Role of Caspase 1 in Murine Antibacterial Host Defenses and Lethal Endotoxemia

Abstract

ABSTRACT Sepsis is thought to result from an exaggerated innate immune response to microbial components such as lipopolysaccharide (LPS), but the involvement of a specific mechanism(s) has not been identified. We studied the role of caspase 1 (Cas-1) in the murine innate immune response to infection with gram-negative bacteria and to nonlethal and lethal doses of LPS. cas-1 −/− and Cas-1 inhibitor (Ac-YVAD-CHO)-treated cas-1 +/+ mice were two- to threefold more susceptible to lethal Escherichia coli infection than cas-1 +/+ mice. Administration of Cas-1 products, interleukin-18 (IL-18) or IL-1β, protected three of three and six of seven mice, respectively, from lethal infection with E. coli compared to none of six of untreated mice ( P = 0.0082). Therefore, cas-1 is essential for antibacterial host defense. Nonlethal (75 μg) and lethal (500 μg) doses of LPS induce different patterns of gamma interferon, IL-1β, and IL-18 expression. Consequently, the role of Cas-1, which cleaves pro-IL-18 and pro-IL-1β to their active forms, was investigated in these disparate conditions by using enzymatic assay and reverse transcription-PCR. At 75 μg, LPS induced a transient increase in IL-1β and IL-18 levels in serum, whereas at 500 μg it induced a 1.5-fold-higher IL-18 level in serum, which increased till death.

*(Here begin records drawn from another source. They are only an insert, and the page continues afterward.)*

(* ===== verification/MapView.v ===== *)
(** * MapView: the live map, its markers and the list beside it

    [app/use-format.ts] (units on display), [features/map/markers.ts] (what a
    marker says), the effects of [features/map/live-map.tsx] that keep the map's
    DOM markers and its camera, and [routes/index.tsx] with
    [features/map/contacts-panel.tsx] (the page and the text equivalent of the
    map).  The map itself is a library's; a marker added to it stays until it is
    removed, so markers have identities and the map holds them apart from the
    component's own tables. *)
From Stdlib Require Import ZArith Bool String Ascii List Lia Permutation Sorted.
From stdpp Require Import base option list strings pretty.
From S2P Require Import Prelude JsNumber JsDate JsString Format ApiTypes LogStore HealthView Flights MapGeo PathColour Queries.

(** ** Numbers in the operator's units *)
Module UseFormat.

Definition render (c : Converted) : string := formatNumber (Some (cv_value c)) (cv_digits c) (cv_unit c).

Definition in_units (convert : num -> UnitSystem -> Converted) (units : UnitSystem) (value : option num) : string :=
  match value with
  | Some v => if is_nan v then EMPTY else render (convert v units)
  | None => EMPTY
  end.
Definition length_ : UnitSystem -> option num -> string := in_units convertLength.
Definition range : UnitSystem -> option num -> string := in_units convertRange.
Definition speed : UnitSystem -> option num -> string := in_units convertSpeed.
Definition altitudeFeet : UnitSystem -> option num -> string := in_units convertAltitudeFeet.

Record UnitLabels := { ul_length : string; ul_range : string; ul_speed : string }.
Definition unitLabels (system : UnitSystem) : UnitLabels :=
  {| ul_length := match system with metric => "m" | _ => "ft" end;
     ul_range := match system with metric => "km" | aviation => "NM" | imperial => "mi" end;
     ul_speed := match system with metric => "m/s" | aviation => "kt" | imperial => "mph" end |}.

(** A reading that is missing is never a number, and one that is there carries
    the unit of its column: the coarse unit of a range, or the fine one. *)
Lemma no_reading_no_number units :
  length_ units None = EMPTY /\ range units None = EMPTY /\ speed units None = EMPTY /\ altitudeFeet units None = EMPTY.
Proof. done. Qed.

Lemma units_match_their_labels units v :
  cv_unit (convertLength v units) = ul_length (unitLabels units) /\
  cv_unit (convertSpeed v units) = ul_speed (unitLabels units) /\
  cv_unit (convertAltitudeFeet v units) = ul_length (unitLabels units) /\
  (cv_unit (convertRange v units) = ul_range (unitLabels units) \/
   cv_unit (convertRange v units) = ul_length (unitLabels units)).
Proof.
  destruct units; cbn; (split; [done|]); (split; [done|]); (split; [done|]);
    match goal with |- context [nge v ?k] => destruct (nge v k) end; cbn; auto.
Qed.
End UseFormat.

(** ** What a marker shows and says *)
Module Markers.
Import UseFormat.

(** [Math.round] as a number. *)
Definition nround (x : num) : num := match round_Z x with Some z => of_Z z | None => x end.

Definition confidenceOpacity (confidence : num) : num :=
  ndiv (nround (nmul (nadd (dec 35 2) (nmul (dec 65 2) (nmin (of_Z 1) (nmax (of_Z 0) confidence)))) (of_Z 100)))
    (of_Z 100).

Record DroneMarker := {
  dm_rotation : num;
  dm_opacity : num;
  dm_coasting : bool;
  dm_ringOpacity : num;
  dm_ringWidth : string;
  dm_ringStyle : string;
  dm_pressed : bool;
  dm_label : string;
  dm_ariaLabel : string;
  dm_title : string
}.

Definition drone_name (track : Track) : string :=
  (tr_identity track ?. ti_serial) ?? primaryMac track ?? JsString.slice_last 6 (tr_track_id track).

Definition drone_parts (units : UnitSystem) (track : Track) : list string :=
  let heading := tr_current track ≫= ps_track_deg in
  ["Drone track";
   drone_name track;
   "state " +:+ toLowerCase (TrackState_string (tr_state track));
   "confidence " +:+ formatConfidence (tr_confidence track);
   match heading with None => "heading unknown" | Some _ => "heading " +:+ formatHeading heading end;
   match tr_current track ≫= ps_height_agl_m with
   | Some h => "height " +:+ length_ units (Some h)
   | None => "height unknown"
   end;
   match tr_operator track with Some _ => "operator position known" | None => "operator position not broadcast" end].

(** [updateDroneMarker]: every attribute is written from the track. *)
Definition drone_marker (units : UnitSystem) (clickable : bool) (track : Track) (selected : bool) : DroneMarker :=
  let coasting := bool_decide (tr_state track = COASTING) in
  let opacity := confidenceOpacity (tr_confidence track) in
  let name := drone_name track in
  let parts := drone_parts units track in
  {| dm_rotation := (tr_current track ≫= ps_track_deg) ?? of_Z 0;
     dm_opacity := if coasting then nmul opacity (dec 55 2) else opacity;
     dm_coasting := coasting;
     dm_ringOpacity := nmin (of_Z 1) (nadd (tr_confidence track) (dec 15 2));
     dm_ringWidth := if nge (tr_confidence track) (dec 6 1) then "2px" else "1px";
     dm_ringStyle := if coasting then "dashed" else "solid";
     dm_pressed := selected;
     dm_label := if 14 <? slen name then "…" +:+ JsString.slice_last 11 name else name;
     dm_ariaLabel := join ", " parts +:+ "." +:+ (if clickable then " Open track detail." else "");
     dm_title := join " · " (take 5 parts) |}.

Record MannedMarker := {
  mm_rotation : num;
  mm_label : string;
  mm_selected : bool;
  mm_description : string
}.

(** A callsign that trims to nothing is no callsign. *)
Definition manned_name (icao : string) (callsign : option string) : string := truthy (trim <$> callsign) ?? icao.

Definition manned_marker (units : UnitSystem) (icao : string) (d : Detection) (selected : bool) : MannedMarker :=
  let name := manned_name icao (dt_adsb d ≫= ad_callsign) in
  {| mm_rotation := (dt_kinematics d ≫= kn_track_deg) ?? of_Z 0;
     mm_label := "MANNED " +:+ name;
     mm_selected := selected;
     mm_description := join ", " ["Manned aircraft, ADS-B"; name;
       match dt_adsb d ≫= ad_alt_ft with
       | None => "altitude unknown"
       | Some feet => "altitude " +:+ altitudeFeet units (Some feet)
       end;
       "not a drone"] |}.

Record OperatorMarker := { om_label : string; om_ariaLabel : string }.
Definition operator_marker (label : string) : OperatorMarker :=
  {| om_label := "OPERATOR"; om_ariaLabel := "Operator ground position for " +:+ label +:+ ". Not an aircraft." |}.

(** However weak the evidence, a contact stays visible, and none is drawn opaque
    beyond full. *)
Lemma opacity_examples :
  map confidenceOpacity [of_Z (-1); of_Z 0; dec 1 1; dec 5 1; of_Z 1; of_Z 7] =
  [dec 35 2; dec 35 2; dec 42 2; dec 68 2; of_Z 1; of_Z 1].
Proof. vm_compute. reflexivity. Qed.
End Markers.

(** ** Markers kept between renders *)
Module Pool.
Section Pool.
Context {D M : Type} (create : D -> M) (update : M -> D -> M).

(** The component's table (key to marker, in insertion order) and the map's own
    markers. *)
Record Pool := { po_known : list (string * nat); po_on_map : list (nat * M); po_next : nat }.
Definition empty_pool : Pool := {| po_known := []; po_on_map := []; po_next := 0 |}.

Definition write (n : nat) (f : M -> M) (ms : list (nat * M)) : list (nat * M) :=
  map (fun m => if Nat.eqb m.1 n then (m.1, f m.2) else m) ms.

(** An entry of the loop: update the marker the table knows, or create one. *)
Definition place (p : Pool) (item : string * D) : Pool :=
  let '(key, d) := item in
  match assoc key (po_known p) with
  | Some n => {| po_known := po_known p; po_on_map := write n (fun m => update m d) (po_on_map p); po_next := po_next p |}
  | None => {| po_known := po_known p ++ [(key, po_next p)]; po_on_map := po_on_map p ++ [(po_next p, create d)];
               po_next := S (po_next p) |}
  end.

(** The loop over the table that removes what was not seen. *)
Definition prune (seen : list string) (p : Pool) : Pool :=
  let gone := map snd (List.filter (fun e => negb (existsb (String.eqb e.1) seen)) (po_known p)) in
  {| po_known := List.filter (fun e => existsb (String.eqb e.1) seen) (po_known p);
     po_on_map := List.filter (fun m => negb (existsb (Nat.eqb m.1) gone)) (po_on_map p);
     po_next := po_next p |}.

Definition sync (items : list (string * D)) (p : Pool) : Pool := prune (map fst items) (fold_left place items p).

(** The cleanup: every marker of the table is removed, and the table emptied. *)
Definition clear (p : Pool) : Pool :=
  {| po_known := []; po_on_map := List.filter (fun m => negb (existsb (Nat.eqb m.1) (map snd (po_known p)))) (po_on_map p);
     po_next := po_next p |}.

(** *** The table and the map *)

(** What the map shows, by key. *)
Definition shown (p : Pool) : list (string * M) := zip (map fst (po_known p)) (map snd (po_on_map p)).

(** The map holds the table's markers and no other. *)
Record pool_ok (p : Pool) : Prop := {
  pk_keys : List.NoDup (map fst (po_known p));
  pk_ids : List.NoDup (map snd (po_known p));
  pk_same : map fst (po_on_map p) = map snd (po_known p);
  pk_fresh : forall n, In n (map snd (po_known p)) -> (n < po_next p)%nat
}.

(** The same steps on keys and what they show. *)
Definition place' (ms : list (string * M)) (item : string * D) : list (string * M) :=
  match assoc item.1 ms with
  | Some _ => map (fun e => if e.1 === item.1 then (e.1, update e.2 item.2) else e) ms
  | None => ms ++ [(item.1, create item.2)]
  end.

Lemma empty_ok : pool_ok empty_pool.
Proof. split; cbn; try constructor; done. Qed.

(** A pool as one list of keys, markers and what they show. *)
Lemma pool_rows p : pool_ok p -> exists rows : list (string * (nat * M)),
  po_known p = map (fun r => (r.1, r.2.1)) rows /\ po_on_map p = map snd rows /\ shown p = map (fun r => (r.1, r.2.2)) rows /\
  List.NoDup (map fst rows) /\ List.NoDup (map (fun r => r.2.1) rows) /\ (forall r, In r rows -> (r.2.1 < po_next p)%nat).
Proof.
  destruct p as [known on_map next]. intros [Hk Hi Hs Hf]. unfold shown. cbn in *. revert on_map Hs.
  induction known as [|[k n] known IH]; intros [|[n' m] on_map] Hs; try discriminate Hs.
  - exists []. repeat split; try constructor; done.
  - cbn in *. injection Hs as -> Hs. inversion Hk as [|? ? Hk1 Hk2]; inversion Hi as [|? ? Hi1 Hi2]; subst.
    destruct (IH Hk2 Hi2 ltac:(auto) on_map Hs) as (rows & -> & -> & E & H1 & H2 & H3).
    exists ((k, (n, m)) :: rows). cbn. rewrite E. rewrite !map_map in Hk1, Hi1. split_and!; try done.
    + by constructor.
    + by constructor.
    + intros r [<-|Hr]; [cbn; auto|auto].
Qed.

At 75 μg of LPS, splenic cas-1 mRNA expression remained unchanged at all time points, but activity increased transiently at 3 h. In lethally treated mice, Cas-1 activity remained elevated until death; however, cas-1 mRNA levels increased at 3 h and decreased to basal levels by 8 h. Treatment with Cas-1 inhibitor protected mice from lethal endotoxemia. Thus, Cas-1 is essential for innate antibacterial host defenses and may represent a mechanism of innate immunity that upon excessive stimulation by microbial components may lead to endotoxic shock.